Verrà riprodotta su blockchain la sede del Segretariato generale Interpol di Lione. Gli utenti potranno incontrare gli avatar dei funzionari, ovviamente dopo essersi registrati, e partecipare a corsi di formazione su indagini forensi e altre attività di polizia.
Una sede operativa virtuale ma anche un osservatorio sulle interazioni sociali, che spostandosi sempre più su metaverse assumono nuovi paradigmi e schemi di comportamento. Secondo Madan Oberoi, direttore esecutivo della tecnologia e dell’innovazione all’Interpol, il metaverse ha il potenziale per modificare qualsiasi aspetto della nostra quotidianità, e questo comporta profonde implicazioni per le forze di polizia. Bisogna imparare a comprendere e riconoscere il comportamento dei criminali nell’ambiente virtuale, e per farlo è necessario che la polizia sperimenti queste tecnologie.
Al crescere del numero di utenti attivi nel metaverse assisteremo all’aumentare di potenziali crimini. Pensiamo al furto di dati, truffe finanziarie, phishing, aggressione e molestie sessuali, reati contro i minori. La polizia deve poter proteggere le persone anche negli ambienti virtuali, e garantire lo stato di diritto.
Il pensiero di Madan Oberoi sintetizza lo scopo con cui l’Interpol ha deciso di aprire i suoi uffici virtuali. La polizia ha bisogno di conoscere tali ambienti, e per farlo deve frequentarli, essere presente, e prendere dimestichezza con tali tecnologie.

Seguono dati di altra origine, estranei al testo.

Lemma tx_roundtrip aw tx s :
  valid (tx_fmt aw) tx -> UnserializeTransaction aw (SerializeTransaction aw tx ++ s) = Some (tx, s).
Proof.
  cbn [valid tx_fmt]; intros (Hv & Hl & Hi & Ho & Hw); unfold SerializeTransaction, UnserializeTransaction.
  rewrite <- !app_assoc, (roundtrip _ uint32_lawful) by exact Hv.
  destruct (aw && HasWitness tx) eqn:Ew.
  - apply andb_true_iff in Ew as [-> Ew]; cbn [Z.eqb negb Z.land Pos.land].
    rewrite <- !app_assoc, (roundtrip _ vin_lawful) by (split; [constructor | cbn; unfold MAX_SIZE; lia]); cbn [length Nat.eqb andb].
    rewrite (roundtrip _ uint8_lawful) by (cbn; unfold in_u; lia); cbn [Z.eqb negb Z.land Pos.land].
    rewrite <- (ser_vin_strip (vin tx)), (roundtrip _ vin_lawful), (roundtrip _ vout_lawful) by assumption; cbn [andb].
    replace (length (map strip (vin tx))) with (length (map scriptWitness (vin tx))) by (rewrite !length_map; reflexivity).
    rewrite (unser_list_roundtrip stack_fmt stack_lawful) by apply Hw; cbn [Z.land Z.eqb negb andb].
    rewrite zip_witness; unfold HasWitness in Ew; rewrite Ew; change (Z.land 1 1) with 1; change (Z.lxor 1 1) with 0; cbn [negb andb Z.eqb].
    rewrite (roundtrip _ uint32_lawful) by exact Hl; destruct tx; reflexivity.
  - change (Z.land 0 1) with 0; cbn [Z.eqb negb app].
    assert (Hnw : HasWitness tx = false) by (destruct aw; [exact Ew | exact Hw]).
    rewrite (strip_no_witness (vin tx) Hnw) in Hi; rewrite (roundtrip _ vin_lawful) by exact Hi.
    destruct ((length (vin tx) =? 0)%nat && aw) eqn:E0.
    + apply andb_true_iff in E0 as [E0 ->]; apply Nat.eqb_eq in E0; apply nil_length_inv in E0.
      destruct Hw as [_ Hw]; rewrite (Hw E0), E0.
      replace (Ser vout_fmt []) with (Ser uint8_fmt 0) by reflexivity.
      rewrite (roundtrip _ uint8_lawful) by (cbn; unfold in_u; lia); cbn [Z.eqb negb andb]; change (Z.land 0 1) with 0; cbn [Z.eqb negb andb].
      rewrite (roundtrip _ uint32_lawful) by exact Hl; destruct tx; cbn in *; subst; rewrite (Hw eq_refl); reflexivity.
    + rewrite (roundtrip _ vout_lawful) by exact Ho; cbn [Z.eqb negb andb]; change (Z.land 0 1) with 0; cbn [Z.eqb negb andb].
      rewrite (roundtrip _ uint32_lawful) by exact Hl; destruct tx; reflexivity.
Qed.

(** Splits a read into what it consumed. *)
Ltac read_field H f Hf x s Hx Hs :=
  match type of H with context [Unser f ?s0] =>
    let E := fresh "E" in
    destruct (Unser f s0) as [[x s]|] eqn:E; [|discriminate H];
    apply (canonical f Hf) in E as [Hx ->]; [|exact Hs]; apply limbs_app in Hs as [_ Hs]
  end.

Lemma vector_nil {A} (f : format A) : valid (vector_fmt f) [].
Proof. split; [constructor | unfold MAX_SIZE; cbn [length]; lia]. Qed.

Lemma no_witness_stacks ins : any_witness ins = false -> Forall (valid stack_fmt) (map scriptWitness ins).
Proof.
  unfold any_witness; induction ins as [|[o sig sq wit] ins IH]; [constructor|]; cbn [existsb scriptWitness map].
  destruct wit; [|discriminate]; intros Hn; constructor; [apply vector_nil | apply IH, Hn].
Qed.
Lemma minimal_is_serialized vch n max :
  limbs 8 vch -> (max <= 8)%nat -> CScriptNum vch true max = Some n ->
  - 2 ^ 63 < n < 2 ^ 63 /\ vch = CScriptNum_serialize n /\ (length vch <= max)%nat.
Proof.
  intros Hv Hmax H; unfold CScriptNum in H; destruct (Nat.ltb_spec max (length vch)); [discriminate H|].
  destruct (decide (vch = [])) as [->|Hne]; [injection H as <-; split; [lia | split; [reflexivity | cbn; lia]]|].
  destruct (snoc_inv vch Hne) as (p & b & -> & _); rewrite length_app in *; cbn [length] in *.
  apply limbs_app in Hv as [Hp Hb]; apply limbs_cons in Hb as [Hb _]; unfold in_u in Hb; change (2 ^ 8) with 256 in Hb.
  rewrite vch_back_snoc, (proj2 (byte_flag b Hb)), (proj2 (Nat.ltb_lt 0 _)) in H by lia; cbn [andb] in H.
  rewrite set_vch_snoc in H by first [assumption | lia].
  destruct (Z.eqb_spec (b mod 128) 0) as [E0|E0]; cbn [andb] in H.
  - assert (Hb2 : b = 0 \/ b = 128) by (Z.to_euclidean_division_equations; lia).
    destruct (Nat.leb_spec (length p + 1) 1); cbn [orb] in H; [discriminate H|].
    destruct (snoc_inv p) as (q & c & -> & _); [intros ->; cbn in *; lia|]; apply limbs_app in Hp as [Hq Hc].
    apply limbs_cons in Hc as [Hc _]; unfold in_u in Hc; change (2 ^ 8) with 256 in Hc; rewrite length_app in *; cbn [length] in *.
    replace (length q + 1 + 1 - 2)%nat with (length q) in H by lia.
    rewrite app_nth1, nth_middle, (proj1 (byte_flag c Hc)) in H by (rewrite length_app; cbn [length]; lia).
    destruct (Z.ltb_spec c 128); [discriminate H|]; injection H as <-.
    assert (Hz : forall x, x = 0 -> lval 8 ((q ++ [c]) ++ [x]) = lval 8 (q ++ [c])) by (intros x ->; rewrite (lval_app 8 ltac:(lia) (q ++ [c]) [0]); cbn [lval]; lia).
    destruct (serialize_magnitude q c (negb (b <? 128)) Hq ltac:(lia) ltac:(lia) ltac:(lia)) as [Hr Es].
    rewrite (proj2 (Z.ltb_ge c 128)) in Es by lia.
    destruct Hb2 as [-> | ->]; cbn [Z.ltb Z.compare Pos.compare Pos.compare_cont negb] in *; rewrite Hz by lia; repeat split; try lia; symmetry; exact Es.
  - assert (Hlt : b mod 128 < 128) by (apply Z.mod_pos_bound; lia); injection H as <-.
    destruct (serialize_magnitude p (b mod 128) (negb (b <? 128)) Hp ltac:(Z.to_euclidean_division_equations; lia) ltac:(lia) ltac:(lia)) as [Hr Es].
    rewrite (proj2 (Z.ltb_lt (b mod 128) 128)) in Es by lia.
    destruct (Z.ltb_spec b 128); cbn [negb] in *.
    + rewrite Z.mod_small in * by lia; repeat split; try lia; symmetry; exact Es.
    + replace (b mod 128) with (b - 128) in * by (Z.to_euclidean_division_equations; lia); replace (b - 128 + 128) with b in Es by lia.
      repeat split; try lia; symmetry; exact Es.
Qed.
(* ===== verification/AuxPow.v ===== *)
(** Merged mining: [src/src/auxpow.h], [src/src/auxpow.cpp] and [src/src/auxpow_validation.cpp].

    Validation returns the reject reason, [None] for an accepted payload; the debug messages, texts
    made from the same data, are not modelled.  The branch check is [CheckMerkleBranch] of
    [Merkle.v]. *)

From stdpp Require Import strings.
From S2P Require Import Prelude ArithUint Params Version Primitives Sha256 Merkle Serialize Block Chain Asert Pow.

#[local] Open Scope Z_scope.
#[local] Open Scope qbit_scope.

#[local] Opaque Hash Hash2 HashWriter_GetHash.

(** ** Slots *)

Abbreviation LCG_MULTIPLIER := 1103515245%Z.
Abbreviation LCG_INCREMENT := 12345%Z.
Abbreviation UINT32_MASK := (2 ^ 32 - 1)%Z.

Definition AdvanceSlotLcg (value : Z) : Z :=
  wrap 32 (Z.land (wrap 64 (wrap 64 (value * LCG_MULTIPLIER) + LCG_INCREMENT)) UINT32_MASK).

Definition GetExpectedIndex (nonce chain_id merkle_height : Z) : Z :=
  let rand := AdvanceSlotLcg nonce in
  let rand := wrap 32 (Z.land (wrap 64 (rand + wrap 32 chain_id)) UINT32_MASK) in
  let rand := AdvanceSlotLcg rand in
  if 32 <=? merkle_height then swrap 32 rand
  else swrap 32 (Z.land rand (wrap 32 (wrap 32 (Z.shiftl 1 merkle_height) - 1))).

(** ** Commitments *)

Definition MAX_CHAIN_MERKLE_BRANCH_LENGTH : nat := 30.
Abbreviation LEGACY_COMMITMENT_START_LIMIT := 20%nat.

Inductive CommitmentValidation := EITHER | INTERNAL | DISPLAY.

Definition CommitmentValidationForHeight (consensus : Params) (height : Z) : CommitmentValidation :=
  if AuxpowDisplayCommitmentActiveAtHeight consensus height then DISPLAY else INTERNAL.

Definition MERGED_MINING_HEADER : list Z := [0xfa; 0xbe; 0x6d; 0x6d].

Fixpoint is_prefix (pat s : list Z) : bool :=
  match pat, s with
  | [], _ => true
  | x :: pat, y :: s => (x =? y) && is_prefix pat s
  | _, [] => false
  end.

(** [std::search]: the first position of [pat]; [None] is the end iterator. *)
Fixpoint search (s pat : list Z) : option nat :=
  if is_prefix pat s then Some 0%nat
  else match s with [] => None | _ :: s => option_map S (search s pat) end.

(** The commitments a mode accepts, in the order they are tried. *)
Definition commitments (mode : CommitmentValidation) (chain_root : uint256) : list (list Z) :=
  match mode with
  | INTERNAL => [chain_root]
  | DISPLAY => [rev chain_root]
  | EITHER => if bool_decide (chain_root = rev chain_root) then [rev chain_root] else [rev chain_root; chain_root]
  end.

(** One iteration of the loop: [None] goes on silently (no occurrence), [Some (Some e)] goes on with
    error [e], [Some None] accepts. *)
Definition check_commitment (script_sig commitment : list Z) (height : nat) (chain_index expected_chain_id : Z)
    : option (option string) :=
  match search script_sig commitment with
  | None => None
  | Some root_it =>
      let placement :=
        match search script_sig MERGED_MINING_HEADER with
        | Some header_it =>
            match search (drop (S header_it) script_sig) MERGED_MINING_HEADER with
            | Some _ => false
            | None => (header_it + length MERGED_MINING_HEADER =? root_it)%nat
            end
        | None => negb (LEGACY_COMMITMENT_START_LIMIT <? root_it)%nat
        end in
      if negb placement then Some (Some "bad-auxpow-commitment"%string)
      else
        let footer := drop (root_it + length commitment) script_sig in
        if (length footer <? 8)%nat then Some (Some "bad-auxpow-commitment"%string)
        else
          let merkle_size := ReadLE32 footer in
          let nonce := ReadLE32 (drop 4 footer) in
          let expected_size := wrap 32 (Z.shiftl 1 (Z.of_nat height)) in
          if negb (merkle_size =? expected_size) then Some (Some "bad-auxpow-merkle-size"%string)
          else
            let expected_index := GetExpectedIndex nonce expected_chain_id (Z.of_nat height) in
            if negb (chain_index =? expected_index) then Some (Some "bad-auxpow-chain-index"%string)
            else Some None
  end.

Fixpoint check_commitments (script_sig : list Z) (cs : list (list Z)) (height : nat) (chain_index expected_chain_id : Z)
    (commitment_error : option string) : option string :=
  match cs with
  | [] => Some (match commitment_error with Some e => e | None => "bad-auxpow-commitment"%string end)
  | c :: cs =>
      match check_commitment script_sig c height chain_index expected_chain_id with
      | None => check_commitments script_sig cs height chain_index expected_chain_id commitment_error
      | Some (Some e) => check_commitments script_sig cs height chain_index expected_chain_id (Some e)
      | Some None => None
      end
  end.

(** ** [CAuxPow::Validate] *)

(** [coinbase_tx->vin[0].scriptSig]; a coinbase transaction has one input. *)
Definition first_scriptSig (tx : CTransaction) : CScript := match vin tx with i :: _ => scriptSig i | [] => [] end.

Definition GetParentBlockHash (a : CAuxPow) : uint256 := HeaderGetHash (parent_block a).

(** [fuzz] is the build flag [CheckProofOfWork] consults. *)
Definition CAuxPow_Validate (fuzz : bool) (a : CAuxPow) (aux_block_hash : uint256) (consensus : Params)
    (target_bits expected_chain_id : Z) (check_pow : bool) (mode : CommitmentValidation) : option string :=
  match coinbase_tx a with
  | None => Some "bad-auxpow-coinbase"%string
  | Some tx =>
      if negb (IsCoinBase tx) then Some "bad-auxpow-coinbase"%string
      else if coinbase_branch_index a <? 0 then Some "bad-auxpow-coinbase-index"%string
      else if negb (coinbase_branch_index a =? 0) then Some "bad-auxpow-coinbase-index"%string
      else if chain_index a <? 0 then Some "bad-auxpow-chain-index"%string
      else if (MAX_CHAIN_MERKLE_BRANCH_LENGTH <? length (chain_merkle_branch a))%nat then Some "bad-auxpow-chain-branch-size"%string
      else if (32 <=? length (coinbase_merkle_branch a))%nat then Some "bad-auxpow-coinbase-branch-size"%string
      else if negb (Z.shiftr (wrap 32 (coinbase_branch_index a)) (Z.of_nat (length (coinbase_merkle_branch a))) =? 0)
        then Some "bad-auxpow-coinbase-index"%string
      else if negb (Z.shiftr (wrap 32 (chain_index a)) (Z.of_nat (length (chain_merkle_branch a))) =? 0)
        then Some "bad-auxpow-chain-index"%string
      else if negb (bool_decide (CheckMerkleBranch (GetHash tx) (coinbase_merkle_branch a) (wrap 32 (coinbase_branch_index a)) =
                                 hashMerkleRoot (parent_block a)))
        then Some "bad-auxpow-coinbase-branch"%string
      else if check_pow && negb (CheckProofOfWork fuzz (GetParentBlockHash a) target_bits consensus) then Some "bad-auxpow-parent-hash"%string
      else
        let chain_root := CheckMerkleBranch aux_block_hash (chain_merkle_branch a) (wrap 32 (chain_index a)) in
        check_commitments (first_scriptSig tx) (commitments mode chain_root) (length (chain_merkle_branch a)) (chain_index a) expected_chain_id None
  end.

(** ** [auxpow::Validate] *)

Definition Validate (fuzz : bool) (block : CBlockHeader) (consensus : Params) (check_pow : bool)
    (mode : CommitmentValidation) : option string :=
  if negb (SignalsAuxpow (pure block)) then
    if HasAuxpow block then Some "bad-auxpow-unexpected-payload"%string
    else if check_pow && negb (CheckProofOfWork fuzz (HeaderGetHash (pure block)) (nBits (pure block)) consensus) then Some "high-hash"%string
    else None
  else
    let expected_chain_id := wrap 16 (nAuxpowChainId consensus) in
    if negb (GetChainId (pure block) =? expected_chain_id) then Some "bad-auxpow-chainid"%string
    else
      match auxpow block with
      | None => Some "bad-auxpow-missing-payload"%string
      | Some a => CAuxPow_Validate fuzz a (HeaderGetHash (pure block)) consensus (nBits (pure block)) expected_chain_id check_pow mode
      end.

(** ** Searching *)

(** [pat] occurs in [s] at position [i]. *)
Definition occurs (s pat : list Z) (i : nat) : Prop := exists r, drop i s = pat ++ r.

Lemma is_prefix_spec pat s : is_prefix pat s = true <-> exists r, s = pat ++ r.
Proof.
  revert s; induction pat as [|x pat IH]; intros s; cbn [is_prefix].
  - split; [intros _; exists s; reflexivity | reflexivity].
  - destruct s as [|y s]; [split; [discriminate | intros [r [=]]]|].
    rewrite andb_true_iff, Z.eqb_eq, IH; split; [intros [-> [r ->]]; exists r; reflexivity | intros [r [= -> ->]]; eauto].
Qed.

Lemma search_spec s pat :
  match search s pat with
  | Some i => occurs s pat i /\ forall j, (j < i)%nat -> ~ occurs s pat j
  | None => forall j, (j <= length s)%nat -> ~ occurs s pat j
  end.
Proof.
  induction s as [|x s IH]; unfold search; fold search.
  - destruct (is_prefix pat []) eqn:E.
    + apply is_prefix_spec in E; split; [exact E | lia].
    + intros j Hj [r Hr]; cbn in Hj; replace j with 0%nat in Hr by lia.
      assert (is_prefix pat [] = true) by (apply is_prefix_spec; exists r; exact Hr); congruence.
  - destruct (is_prefix pat (x :: s)) eqn:E.
    + apply is_prefix_spec in E; split; [exact E | lia].
    + assert (H0 : ~ occurs (x :: s) pat 0) by (intros Ho; apply is_prefix_spec in Ho; cbn [drop] in Ho; congruence).
      destruct (search s pat) as [i|]; cbn [option_map].
      * destruct IH as [Ho Hb]; split; [exact Ho|]; intros [|j] Hj; [exact H0 | apply (Hb j); lia].
      * intros [|j] Hj; [exact H0 | apply (IH j); cbn in Hj; lia].
Qed.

Blockchain in soccorso delle forze dell’ordine
Polizia che di fatto non è affatto nuova ad attività investigative per crimini commessi su blockchain, come ci dimostrano i tanti casi di successo che ci troviamo a raccontare con una certa frequenza. L’iniziativa dell’Interpol peraltro nasce dalla necessità di vigilare su ambienti che potrebbero prestarsi a crimini di varia natura, esattamente come accade nel mondo reale.
Il tema è stato già affrontato in profondità dal governo della Corea del Sud, che ha indetto in comitato etico sui metaverse proprio per tutelare la sicurezza degli utenti, in particolar modo dei minori e dei soggetti più esposti a potenziali crimini.
La necessità di normare e vigilare sui nuovi spazi di interazione sociale è quindi più che concreta, coi metaverse che si stanno facendo portatori di nuovi paradigmi sociali, da conoscere a fondo per prevenire e contrastare le attività criminali. Quello dell’Interpol, che è sulle tracce di Do Kwon orami da tempo, non è nenache il primo caso in cui le forze dell’ordine ricorrono a tecnologie derivate dal comparto: l’ultimo esempio in ordine cronologico ci arriva dall’India, dove la polizia attiverà una piattaforma basata su chain che i cittadini potranno utilizzare per sporgere denunce.